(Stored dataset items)
####################

(** From 1 upwards the bound holds: the value sent lies in [1, cap] and
    is the cap for every [limit] above it. *)
Lemma limit_at_least_one_is_clamped (limit : Z) w :
  ordinary_faults w ->
  1 <= limit ->
  map (fun r => dict_get "limit" (req_params r))
      (calls_during (search_facilities "" "" "" "" "" limit) w)
  = [Some (VInt (py_min limit 100))] /\
  map (fun r => dict_get "limit" (req_params r))
      (calls_during (list_transactions 0 "" "" limit) w)
  = [Some (VInt (py_min limit 100))] /\
  map (fun r => dict_get "limit" (req_params r))
      (calls_during (get_news "" "" limit) w)
  = [Some (VInt (py_min limit 50))] /\
  1 <= py_min limit 100 <= 100 /\ 1 <= py_min limit 50 <= 50.
Proof.
  intros Hord Hge.
  change (search_facilities "" "" "" "" "" limit)
    with (dispatch (Call_search_facilities "" "" "" "" "" limit)).
  change (list_transactions 0 "" "" limit)
    with (dispatch (Call_list_transactions 0 "" "" limit)).
  change (get_news "" "" limit) with (dispatch (Call_get_news "" "" limit)).
  rewrite !dispatch_tool_body, !tool_body_calls by assumption.
  pose proof (py_min_in_range limit 100 Hge ltac:(lia)) as H100.
  pose proof (py_min_in_range limit 50 Hge ltac:(lia)) as H50.
  cbn.
  destruct (Z.eqb_spec (py_min limit 100) 0); [lia|].
  destruct (Z.eqb_spec (py_min limit 50) 0); [lia|].
  cbn. repeat split; lia.
Qed.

####################

[Problem details]:
A word-for-word restatement of every record above is expected.

[Answer box]:
(** From 1 upwards the bound holds: the value sent lies in [1, cap] and
    is the cap for every [limit] above it. *)
Lemma limit_at_least_one_is_clamped (limit : Z) w :
  ordinary_faults w ->
  1 <= limit ->
  map (fun r => dict_get "limit" (req_params r))
      (calls_during (search_facilities "" "" "" "" "" limit) w)
  = [Some (VInt (py_min limit 100))] /\
  map (fun r => dict_get "limit" (req_params r))
      (calls_during (list_transactions 0 "" "" limit) w)
  = [Some (VInt (py_min limit 100))] /\
  map (fun r => dict_get "limit" (req_params r))
      (calls_during (get_news "" "" limit) w)
  = [Some (VInt (py_min limit 50))] /\
  1 <= py_min limit 100 <= 100 /\ 1 <= py_min limit 50 <= 50.
Proof.
  intros Hord Hge.
  change (search_facilities "" "" "" "" "" limit)
    with (dispatch (Call_search_facilities "" "" "" "" "" limit)).
  change (list_transactions 0 "" "" limit)
    with (dispatch (Call_list_transactions 0 "" "" limit)).
  change (get_news "" "" limit) with (dispatch (Call_get_news "" "" limit)).
  rewrite !dispatch_tool_body, !tool_body_calls by assumption.
  pose proof (py_min_in_range limit 100 Hge ltac:(lia)) as H100.
  pose proof (py_min_in_range limit 50 Hge ltac:(lia)) as H50.
  cbn.
  destruct (Z.eqb_spec (py_min limit 100) 0); [lia|].
  destruct (Z.eqb_spec (py_min limit 50) 0); [lia|].
  cbn. repeat split; lia.
Qed.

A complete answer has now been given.